** EXERCISE AIM **
Starting with the first line below, reproduce each line exactly until you have included the one bearing "(Some (VDouble 0)).".
▼
(** A double is stored with six decimals: the value nearest to 10^-7 is
    written as zero, and reading it gives zero. *)
Theorem double_precision_lost (key : string) :
  visit (VDouble 0x3E7AD7F29ABCAF48) = Done (scalar_tag "double" "0.000000") /\
  GetPrefValue (mkElement "double" key "0.000000" []) = Done (Some (VDouble 0)).
Proof. split; vm_compute; reflexivity. Qed.

(** An empty number field is not an error: the conversion leaves the
    variable that it then stores uninitialised, for every number type. *)
Theorem empty_number_uninitialised (tag key : string) (children : list Element)
    (Htag : In tag ["int"; "long"; "float"; "double"]) :
  GetPrefValue (mkElement tag key "" children) = Undef.
Proof. cbn in Htag. intuition subst; reflexivity. Qed.

Example empty_number_uninitialised_witness :
  read_nodes [Elem "int" [("key", "a"); ("value", "")] []] ∅ = Undef.
Proof.
  cbn [read_nodes]. change (ParseNodeElement (Elem "int" [("key", "a"); ("value", "")] [])) with
    (Some (mkElement "int" "a" "" [])). unfold ReadXmlElement.
  rewrite (empty_number_uninitialised "int" "a" [] (or_introl eq_refl)). reflexivity.
Defined.
(** Writing an element opens it and fills it. *)
Lemma run_element legal d t : writable legal d t -> exists name attrs children, parsed t = Elem name attrs children /\
  forall st, run_calls (calls_of t) (st, None) = run_calls [EndElement] ((name, attrs, children) :: st, None).
Proof.
  revert t. induction d as [|d IH]; intros t; [done|]. destruct t as [name attrs children|]; [|done].
  intros (_ & _ & _ & Hc). cbn [parsed calls_of]. eexists name, attrs, _. split; [done|]. intros st.
  cbn [run_calls call_step mbind option_bind]. rewrite run_attributes, run_calls_app. cbn [app].
  enough (E : run_calls (flat_map calls_of children) ((name, attrs, []) :: st, None) =
    Some ((name, attrs, List.filter (fun c => negb (no_text c)) (map parsed children)) :: st, None)) by (by rewrite E).
  destruct Hc as [Hc|(s & -> & _)]; [|cbn; by destruct s].
  change (@nil XmlNode) with (List.filter (fun c => negb (no_text c)) (map parsed [])) at 1.
  change children with ([] ++ children) at 2. generalize (@nil XmlNode) as before.
  induction Hc as [|t ts Ht _ IHc]; intros before; [by rewrite app_nil_r|].
  destruct (IH t Ht) as (n & a & cs & Ep & Er). cbn [flat_map]. rewrite run_calls_app, Er. cbn [run_calls call_step mbind option_bind].
  replace (before ++ t :: ts) with ((before ++ [t]) ++ ts) by (by rewrite <- app_assoc). rewrite <- IHc. repeat f_equal.
  rewrite map_app, List.filter_app. cbn [map List.filter]. by rewrite Ep.
Qed.

Lemma doc_of_written legal d root : writable legal d root -> doc_of (document_of root) = Some (parsed root).
Proof.
  intros Hr. destruct (run_element legal d root Hr) as (n & a & cs & -> & E). unfold doc_of, document_of.
  cbn [run_calls call_step mbind option_bind]. rewrite run_calls_app, E. done.
Qed.

#[export] Instance ref_xml_laws : LibXmlLaws.
Proof.
  refine {| xml_legal _ := True |}; [done|].
  intros root Hr. unfold xmlParse, xmlText, ref_xml. by rewrite dec_enc_text, (doc_of_written _ _ _ Hr).
Defined.

Definition ref_services : Services :=
  mkServices ∅ None true true TOKEN_HAP None "now" (fun _ => "error").
Definition ref_env (fl : gmap string string) (ft : nat -> SysFate) : Env :=
  mkEnv (mkFileSystem fl ∅ 0 0 ft None) ref_services [] ∅.

Lemma ref_path_ok : path_ok "/data/p".
Proof. by split_and!. Qed.

Definition ref_doc : string := enc_text [StartElement "preferences"; EndElement].
(** A repaired database is not opened: when the open reports corruption
    and the repair succeeds, [Init] goes on without a database, so what it
    answers is the library's answer to preloading the index of a null
    database, and every later operation answers [E_ALREADY_CLOSED]. *)
Theorem Db_Init_repaired_not_open (s : Db) (path bundle : string)
    (Hclosed : db_ s = None) (Hinit : isInit_ (adapter s) = true)
    (Hapi : forall a, api_ (adapter s) a = true) (Hopen : open_corrupted path s)
    (Hrepair : forall p k, fst (grd_repair p k) = GRD_OK) :
  let '(r, s1) := Db_Init path bundle s in
  db_ s1 = None /\ (exists k, r = TransferGrdErrno (fst (grd_preload None k))) /\
  forall key value, fst (Db_Put key value s1) = E_ALREADY_CLOSED /\
    fst (fst (Db_Get key s1)) = E_ALREADY_CLOSED.
Proof.
  assert (Hget : forall a s0, isInit_ (adapter s0) = true -> (forall a, api_ (adapter s0) a = true) ->
    GetApiInstance a s0 = (true, s0)).
  { intros a s0 Hi Ha. unfold GetApiInstance, ApiInit, mbind, st_bind, get, gets, mret, st_ret. by rewrite Hi, Ha. }
  unfold Db_Init, mbind, st_bind, get, modify, mret, st_ret. rewrite Hclosed, Hget by done. cbn [negb].
  unfold OpenDb at 1. unfold mbind, st_bind, get, modify, mret, st_ret, call. rewrite Hget by done. cbn [negb].
  cbn [db_ set_names kern dbPath_]. rewrite Hclosed.
  destruct Hopen as (ev & k' & ->).
  set (ev_step := if callback_ _ then _ else _).
  assert (Hev : exists a, ev_step (set_db None (set_kern k' (set_names (path +:+ ".db") bundle s))) =
    (tt, set_adapter a (set_db None (set_kern k' (set_names (path +:+ ".db") bundle s)))) /\
    isInit_ a = true /\ forall x, api_ a x = true).
  { unfold ev_step. case_match; [destruct ev|]; eexists; (split; [reflexivity|]); by split. }
  clearbody ev_step. destruct Hev as (a & -> & Hia & Haa). change (GRD_DATA_CORRUPTED =? GRD_DATA_CORRUPTED) with true.
  cbn iota. unfold GetDbEventInfo, mbind, st_bind, get, modify, mret, st_ret. cbn [adapter set_adapter].
  unfold db_zoom_env at 1. match goal with |- context [Report ?p ?n ?e] => destruct (Report p n e) as [[] e1] end.
  unfold TryRepairAndRebuild, mbind, st_bind. cbn [repair_loop DB_REPAIR_RETRY_TIMES].
  unfold mbind, st_bind, RepairDb, mbind, st_bind, get, call, mret, st_ret.
  rewrite Hget by done. cbn [negb].
  match goal with |- context [grd_repair ?p ?k] => pose proof (Hrepair p k) as Hr; destruct (grd_repair p k) as [r2 k2] end.
  cbn in Hr. subst r2.
  change (GRD_OK =? GRD_OK) with true. cbn [negb]. unfold db_zoom_env. change (negb (GRD_OK =? GRD_OK)) with false. cbv beta iota.
  match goal with |- context [Report ?p ?n ?e] => destruct (Report p n e) as [[] e2] end.
  unfold Db_Init_table, CreateCollection, mbind, st_bind, get, call, mret, st_ret. rewrite Hget by done. cbn [negb].
  cbn. match goal with |- context [grd_create ?p ?k] => destruct (grd_create p k) as [r3 k3] end.
  cbn. match goal with |- context [grd_preload ?p ?k] => destruct (grd_preload p k) as [r4 k4] eqn:Ep end.
  cbn. split; [done|]. split; [|done]. exists k3. by rewrite Ep.
Qed.
End DbAdapter_properties.

(** ** A library with one database in memory *)

Record MemKernel := mkMem {
  mem_table : option (gmap (list Z) (list Z)); mem_version : Z; mem_corrupt : bool }.

Definition mem_set (t : option (gmap (list Z) (list Z))) (k : MemKernel) : MemKernel :=
  mkMem t (mem_version k + 1) (mem_corrupt k).

#[export] Instance mem_grd : Grd := {|
  kernel := MemKernel;
  handle := unit;
  dlopen_ok := true;
  dlsym_ok _ := true;
  grd_open _ _ db k :=
    if mem_corrupt k then ((GRD_DATA_CORRUPTED, db, Some "bad page"), k) else ((GRD_OK, Some tt, None), k);
  grd_close _ k := (GRD_OK, k);
  grd_create h k :=
    match h, mem_table k with
    | Some _, None => (GRD_OK, mem_set (Some ∅) k)
    | Some _, Some _ => (GRD_OK, k)
    | None, _ => (GRD_INVALID_ARGS, k)
    end;
  grd_drop h k :=
    match h with Some _ => (GRD_OK, mem_set None k) | None => (GRD_INVALID_ARGS, k) end;
  grd_preload h k := match h with Some _ => (GRD_OK, k) | None => (GRD_INVALID_ARGS, k) end;
  grd_put h key v k :=
    match mem_table k with
    | Some m => (GRD_OK, mem_set (Some (<[key := v]> m)) k)
    | None => (GRD_UNDEFINED_TABLE, k)
    end;
  grd_get h key k :=
    match mem_table k with
    | Some m => match m !! key with Some v => ((GRD_OK, v), k) | None => ((GRD_NO_DATA, []), k) end
    | None => ((GRD_UNDEFINED_TABLE, []), k)
    end;
  grd_del h key k :=
    match mem_table k with
    | Some m => (GRD_OK, mem_set (Some (delete key m)) k)
    | None => (GRD_UNDEFINED_TABLE, k)
    end;
  grd_filter h k :=
    match mem_table k with
    | Some m => ((GRD_OK, mkResultSet (map (fun kv => (GRD_OK, E_OK, kv)) (map_to_list m)) GRD_NO_DATA), k)
    | None => ((GRD_UNDEFINED_TABLE, mkResultSet [] GRD_NO_DATA), k)
    end;
  grd_repair _ k := (GRD_OK, mkMem (mem_table k) (mem_version k) false);
  grd_config _ k := (GRD_DB_DATATYPE_INTEGER, mem_version k);
  grd_set_callback k := (GRD_OK, k)
|}.
(** [preferences_base.cpp:98-105] GetLong *)
Definition GetLong (key : string) (defValue : Z) : ST W Z :=
  preferencesValue ← v_Get key (PreferencesValue_int64 defValue);
  mret (if negb (IsLong preferencesValue) then defValue else default defValue (as_long preferencesValue)).

(** [preferences_base.cpp:117-120] PutInt *)
Definition PutInt (key : string) (value : Z) : ST W Z := v_Put key (PreferencesValue_int value).
(** [preferences_base.cpp:122-125] PutString *)
Definition PutString (key : string) (value : string) : ST W Z := v_Put key (PreferencesValue_string value).
(** [preferences_base.cpp:127-130] PutBool *)
Definition PutBool (key : string) (value : bool) : ST W Z := v_Put key (PreferencesValue_bool value).
(** [preferences_base.cpp:132-135] PutLong *)
Definition PutLong (key : string) (value : Z) : ST W Z := v_Put key (PreferencesValue_int64 value).
(** [preferences_base.cpp:137-140] PutFloat *)
Definition PutFloat (key : string) (value : Z) : ST W Z := v_Put key (PreferencesValue_float value).
(** [preferences_base.cpp:141-144] PutDouble *)
Definition PutDouble (key : string) (value : Z) : ST W Z := v_Put key (PreferencesValue_double value).
End accessors.

(** ** Observers *)

(** [weak_ptr::lock]: the observer while somebody owns it. *)
Definition lock (s : Services) (o : ObsPtr) : ObsPtr :=
  match o with Some p => if decide (p ∈ alive s) then Some p else None | None => None end.

(** An entry that [UnRegisterObserver] stops at. *)
Definition stops_at (s : Services) (preferencesObserver entry : ObsPtr) : bool :=
  let sharedObserver := lock s entry in
  bool_decide (sharedObserver = None) || bool_decide (sharedObserver = preferencesObserver).

Fixpoint erase_first (p : ObsPtr -> bool) (l : list ObsPtr) : list ObsPtr :=
  match l with
  | [] => []
  | o :: l' => if p o then l' else o :: erase_first p l'
  end.

Section observers.
Context {W : Type} `{Object W}.

(** [preferences_base.cpp:168-192] RegisterObserver *)
Definition RegisterObserver_locked (preferencesObserver : ObsPtr) (mode : RegisterMode) : ST Base Z :=
  b ← get;
  match mode with
  | LOCAL_CHANGE =>
      modify (set_localObservers (localObservers_ b ++ [preferencesObserver]));; mret E_OK
  | MULTI_PRECESS_CHANGE =>
      match client (svc (env b)) with
      | None => mret E_GET_DATAOBSMGRCLIENT_FAIL
      | Some dataObsMgrClient =>
          if negb (stubAlloc (svc (env b))) then mret E_ERROR else
          let uri := MakeUri (options_ b) "" in
          let errcode := cl_register dataObsMgrClient uri preferencesObserver in
          zoom_env (emit (EvRegister uri preferencesObserver));;
          if negb (errcode =? 0) then
            zoom_env (ReportFault (mkReportFaultParam "subscribe error" (bundleName (options_ b))
              NORMAL_DB (extract_name (filePath (options_ b))) E_SUBSCRIBE_FAILED
              ("subscribe failed, the reason is " +:+ to_string errcode)));;
            mret errcode
          else
            modify (set_multiProcessObservers (multiProcessObservers_ b ++ [preferencesObserver]));;
            mret E_OK
      end
  | _ => mret E_OK
  end.
Definition cache_delete (k : string) (p : state) : state :=
  if isCleared_ p then p
  else if bool_decide (is_Some (valuesCache_ p !! k))
  then upd_cache (modifiedKeys_ p ∪ {[k]}) (isCleared_ p) (delete k (valuesCache_ p)) p
  else p.

Definition cache_step (o : op) (p : state) : state :=
  match o with
  | OPut k v => if (CheckKey k =? E_OK) && (CheckValue v =? E_OK) then cache_put k v p else p
  | ODelete k => if CheckKey k =? E_OK then cache_delete k p else p
  | OClear => upd_cache (modifiedKeys_ p) true (valuesCache_ p) p
  | _ => p
  end.

(** The reply of an operation, from the contents. *)
Definition cache_reply (o : op) (p : state) : reply := (spec o (view p)).1.

(** [b] differs from [a] in reports and posted closures only. *)
Definition base_quiet (a b : Base) : Prop :=
  options_ b = options_ a /\ localObservers_ b = localObservers_ a /\
  dataObserversMap_ b = dataObserversMap_ a /\ quiet (env a) (env b).

Lemma ReportObjectUsage_quiet v b : base_quiet b (snd (ReportObjectUsage v b)).
Proof.
  unfold ReportObjectUsage, mbind, st_bind, get, modify, mret, st_ret.
  destruct (negb (IsObject v)); [done|]. by destruct (objectReported_ b).
Qed.

(** Run the prologue of a method of a settled object. *)
Ltac prologue p Hs name :=
  let r := fresh "r" in let e' := fresh "e'" in let E := fresh "E" in let Hq := fresh "Hq" in
  destruct (IsClose_quiet name p) as (r & e' & E & Hq);
  unfold mbind, st_bind, get, modify, mret, st_ret;
  rewrite (AwaitLoadFile_settled p Hs), E.

Lemma base_quiet_env e' p : quiet (env_of p) e' -> base_quiet (base_ p) (set_env e' (base_ p)).
Proof. done. Qed.

Lemma base_quiet_refl b : base_quiet b b.
Proof. done. Qed.

Lemma base_quiet_trans a b c : base_quiet a b -> base_quiet b c -> base_quiet a c.
Proof.
  intros (H1 & H2 & H3 & H4 & H5) (H6 & H7 & H8 & H9 & H10).
  unfold base_quiet, quiet. split_and!; congruence.
Qed.

Lemma upd_base_id p : upd_base (base_ p) p = p.
Proof. by destruct p. Qed.
Lemma Enh_Delete_sim e m k : einv e m ->
  exists z e', Enh_Delete k e = Done (z, e') /\ simulates (ODelete k) m (RCode z) e'.
Proof.
  intros Hi. unfold Enh_Delete, simulates, spec. cbn [fst snd].
  destruct (Z.eqb_spec (CheckKey k) E_OK) as [Hk|Hk]; cbn [negb].
  2: { eexists _, e. split; [done|]. by left. }
  rewrite so_bind_st. cbn [fst snd get]. rewrite (ei_open _ _ Hi). cbn [negb]. rewrite so_bind_st.
  destruct (kv_del_spec (e_kv e) (bytes_of_string k) _ (ei_data _ _ Hi) (key_blob k Hk)) as (r & s1 & E1 & Hr).
  rewrite (on_kv_eq _ _ _ _ E1). cbn [fst snd]. set (e1 := e_set_db (e_open e) s1 e).
  destruct (Z.eqb_spec r E_OK) as [->|Hne]; cbn [negb].
  2: { eexists _, e1. split; [done|]. right; left. split; [done|]. apply einv_kv; [done|].
       by destruct Hr as [[? _]|[_ ?]]. }
  assert (Hd : data s1 = Some (stored_as (delete k m))).
  { destruct Hr as [[_ ->]|[? _]]; [|done]. unfold stored_as. by rewrite fmap_delete, kmap_delete by apply _. }
  rewrite so_bind_st, so_bind_st. eexists _, _. split; [done|]. left. split; [done|].
  destruct Hi as [Ho _ Hv Hc]. cbn. destruct (largeCachedData_ e !! k) eqn:Ek; split; cbn;
    try done; try by apply map_Forall_delete.
  - by apply delete_mono.
  - apply map_subseteq_spec. intros k' v' Hl. rewrite lookup_delete_ne by (by intros ->; congruence).
    by eapply lookup_weaken.
Qed.

Lemma Enh_Clear_sim e m : einv e m ->
  exists z e', Enh_Clear e = Done (z, e') /\ simulates OClear m (RCode z) e'.
Proof.
  intros Hi. unfold Enh_Clear, simulates, spec. cbn [fst snd].
  rewrite so_bind_st. cbn [fst snd get]. rewrite (ei_open _ _ Hi). cbn [negb].
  destruct (Enh_GetAllInner_sim e m Hi) as (r & res & e1 & Ha & Hi1 & Hr). rewrite (so_bind_Done _ _ _ _ _ Ha).
  destruct Hr as [[-> ->]|[Hne ->]]; [ok_code|rewrite (proj2 (Z.eqb_neq _ _)) by done; cbn [negb]].
  2: { eexists _, e1. split; [done|]. right; left. by split. }
  rewrite so_bind_st. destruct (kv_drop_spec (e_kv e1) _ (ei_data _ _ Hi1)) as (r & s2 & E2 & Hr).
  rewrite (on_kv_eq _ _ _ _ E2). cbn [fst snd]. set (e2 := e_set_db (e_open e1) s2 e1).
  destruct (Z.eqb_spec r E_OK) as [->|Hne]; cbn [negb].
  2: { eexists _, e2. split; [done|]. right; left. split; [done|]. apply einv_kv; [done|].
       by destruct Hr as [[? _]|[_ ?]]. }
  assert (Hd : data s2 = Some ∅) by (by destruct Hr as [[_ ?]|[? _]]).
  rewrite so_bind_st. set (step := if decide (m = ∅) then _ else _).
  assert (Hstep : e_kv (snd (step e2)) = s2 /\ e_open (snd (step e2)) = true).
  { unfold step. destruct (decide _); cbn; (split; [done|apply Hi1]). }
  destruct Hstep as [Hk Ho]. revert Hk Ho. generalize (snd (step e2)) as e3. intros e3 Hk Ho. rewrite so_bind_st.
  rewrite <- Hk in Hd. destruct (kv_create_spec (e_kv e3) _ Hd) as (r & s4 & E4 & Hd4).
  rewrite (on_kv_eq _ _ _ _ E4). cbn [fst snd]. destruct (Z.eqb_spec r E_OK) as [->|Hne]; cbn [negb].
  - rewrite so_bind_st. eexists _, _. split; [done|]. left. split; [done|]. split; cbn; try done.
  - eexists _, _. split; [done|]. right; right. split; [done|]. split; [by exists r|]. done.
Qed.
End Enhance_map.

(** ** Properties *)

Section Enhance_properties.
Context `{KvDbLaws} (RSIZE_MAX : Z).


(** A value written by another process can be hidden by the cache for
    good: the object has cached [old] for the key [a] at an earlier version;
    another process has stored [new] since, so the version moved on to [n].
    Reading any other large value [b] stamps the whole cache with [n], and
    from then on the object answers [old] for [a] although the database holds
    [new]. *)
Theorem Enh_Get_stale (e : Enhance) (a b : string) (old new vb d : PreferencesValue) (n : Z)
    (db : gmap (list Z) (list Z))
    (Hopen : e_open e = true) (Ha : CheckKey a = E_OK) (Hb : CheckKey b = E_OK) (Hab : a <> b)
    (Hdata : data (e_kv e) = Some db) (Hnew : db !! bytes_of_string a = Some (parcel_bytes new)) (Hne : old <> new)
    (Hvb : parcel_ok vb) (Hlarge : is_large (parcel_bytes vb) = true)
    (Hcache : largeCachedData_ e !! a = Some old) (Hver : cachedDataVersion_ e <> n)
    (Hkernel : kv_GetKernelDataVersion (e_kv e) = ((E_OK, n), e_kv e))
    (Hget : kv_Get (bytes_of_string b) (e_kv e) = ((E_OK, parcel_bytes vb), e_kv e)) :
  exists e', Enh_Get b d e = Done (vb, e') /\ data (e_kv e') = Some db /\
    Enh_Get a d e' = Done (old, e').
Proof.
  set (e' := e_set_cache n (<[b := vb]> (largeCachedData_ e)) e).
  assert (Hid : forall x s, s = e_kv x -> e_set_db (e_open x) s x = x) by (by intros [] ? ->).
  exists e'. split_and!; [|done|].
  - unfold Enh_Get. rewrite Hb, Z.eqb_refl. cbn [negb]. rewrite so_bind_st. cbn [fst snd get]. rewrite Hopen. cbn [negb].
    rewrite so_bind_st. unfold find_key, mbind, st_bind, get, mret, st_ret.
    rewrite (on_kv_eq _ e _ _ Hkernel), Hid by done. ok_code. cbv beta iota.
    rewrite (proj2 (Z.eqb_neq _ _)) by done. rewrite (on_kv_eq _ e _ _ Hget), Hid by done. ok_code. cbn [fst snd].
    unfold so_bind, run_out. rewrite (parcel_ok_read vb Hvb). cbn. ok_code. unfold cache_large. by rewrite Hlarge.
  - unfold Enh_Get. rewrite Ha, Z.eqb_refl. cbn [negb]. rewrite so_bind_st. cbn [fst snd get].
    change (e_open e') with (e_open e). rewrite Hopen. cbn [negb].
    rewrite so_bind_st. unfold find_key, mbind, st_bind, get, mret, st_ret.
    rewrite (on_kv_eq _ e' _ _ Hkernel), Hid by done. ok_code. cbv beta iota.
    change (cachedDataVersion_ e') with n. rewrite Z.eqb_refl. cbn.
    rewrite lookup_insert_ne by done. by rewrite Hcache.
Qed.
End Enhance_properties.

(** ** Concrete runs, over the adapter and the database in memory *)

Definition en_options : Options := mkOptions "/p" "b" "" true.

(** An open object on a database with this table. *)
Definition en_object (t : gmap (list Z) (list Z)) (cached : gmap string PreferencesValue) (version : Z) : Enhance :=
  mkEnhance (PreferencesBase en_options mem_env) true (mem_db (Some tt) (mkMem (Some t) version false)) 0 cached [].


Definition large_value : PreferencesValue := VUint8Array (replicate (Z.to_nat CACHED_THRESHOLDS) 0).

(** The table that the other process left. *)
Definition en_table (x y : list Z) : gmap (list Z) (list Z) :=
  <[bytes_of_string "a" := x]> {[ bytes_of_string "b" := y ]}.

Lemma en_table_get x y cached :
  kv_Get (bytes_of_string "b") (e_kv (en_object (en_table x y) cached 7)) =
  ((E_OK, y), e_kv (en_object (en_table x y) cached 7)).
Proof. reflexivity. Qed.

Lemma large_value_length : Z.of_nat (length (parcel_bytes large_value)) = CACHED_THRESHOLDS + 9.
Proof.
  unfold large_value, parcel_bytes, parcel_payload, sized_items.
  rewrite length_cons, length_app, length_le_encode.
  assert (Hl : forall n, length (concat (map (fun b : Z => [b]) (replicate n 0))) = n).
  { induction n as [|n IH]; [done|]. cbn [replicate map concat]. by rewrite length_app, IH. }
  rewrite Hl. unfold sizeof_size_t. rewrite Nat2Z.inj_succ, Nat2Z.inj_add, Z2Nat.id by done. lia.
Qed.

Lemma large_value_ok : parcel_ok large_value.
Proof.
  split_and!; [done| |unfold parcel_size; by rewrite large_value_length].
  unfold large_value, value_ok. apply forallb_forall. intros x Hx.
  apply list_elem_of_In, elem_of_replicate in Hx as [-> _].
  done.
Qed.

Lemma large_value_large : is_large (parcel_bytes large_value) = true.
Proof. unfold is_large. by rewrite large_value_length. Qed.

Example Enh_Get_stale_witness :
  exists e', Enh_Get "b" (VInt 0) (en_object (en_table (parcel_bytes (VInt 2)) (parcel_bytes large_value))
      {[ "a" := VInt 1 ]} 7) = Done (large_value, e') /\
    data (e_kv e') = Some (en_table (parcel_bytes (VInt 2)) (parcel_bytes large_value)) /\
    Enh_Get "a" (VInt 0) e' = Done (VInt 1, e').
Proof.
  apply (Enh_Get_stale (en_object (en_table (parcel_bytes (VInt 2)) (parcel_bytes large_value))
      {[ "a" := VInt 1 ]} 7) "a" "b" (VInt 1) (VInt 2) large_value (VInt 0) 7
      (en_table (parcel_bytes (VInt 2)) (parcel_bytes large_value)) eq_refl eq_refl eq_refl);
    [discriminate|reflexivity|reflexivity|discriminate|exact large_value_ok|exact large_value_large|reflexivity
    |discriminate|reflexivity|apply en_table_get].
Defined.
(* ===== verification/Helper.v ===== *)
(** * The factory of preferences objects

    Models [preferences_helper.cpp]: the process-wide cache of objects by
    path, opening, removing and deleting.  An object is an entry of a store
    [objects] and the cache holds references, so that the application and the
    cache share it; the environment is threaded through the object that runs.
    The operations of one object on the database library do not show in
    another, so each object starts from the library state [library_]. *)

From S2P Require Import Prelude Errno Value Utils Env FileLock Store DbAdapter Base Impl Enhance.
From Stdlib Require String.

(** [preferences.h:32-35] StorageType *)
Inductive StorageType := XML | GSKV.

Definition DB_SUFFIX : list string := [".ctrl"; ".ctrl.dwr"; ".redo"; ".undo"; ".safe"; ".map"].

Definition trustList : list string :=
  ["uttest"; "alipay"; "com.jd."; "cmblife"; "os.mms"; "os.ouc"; "meetime"; "appgallery"; "screenreader"].

(** [preferences_helper.cpp:115-125] IsInTrustList *)
Definition IsInTrustList (bundleName : string) : bool :=
  existsb (fun t => bool_decide (is_Some (String.index 0 t bundleName))) trustList.

(** The path, and the error code.

    [preferences_helper.cpp:73-113] GetRealPath *)
Definition GetRealPath (path : string) : string * Z :=
  if (String.length path =? 0)%nat then ("", E_EMPTY_FILE_PATH)
  else if PATH_MAX <? slen path then ("", E_PATH_EXCEED_MAX_LENGTH)
  else match rfind_char "/" path with
  | None => ("", E_RELATIVE_PATH)
  | Some pos =>
      if negb (bool_decide (String.get 0 path = Some "/"%char)) then ("", E_RELATIVE_PATH)
      else if bool_decide (String.substring (S pos) (String.length path) path = "") then ("", E_EMPTY_FILE_NAME)
      else (path, E_OK)
  end.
▲
** EXERCISE OUTPUT **
(** A double is stored with six decimals: the value nearest to 10^-7 is
    written as zero, and reading it gives zero. *)
Theorem double_precision_lost (key : string) :
  visit (VDouble 0x3E7AD7F29ABCAF48) = Done (scalar_tag "double" "0.000000") /\
  GetPrefValue (mkElement "double" key "0.000000" []) = Done (Some (VDouble 0)).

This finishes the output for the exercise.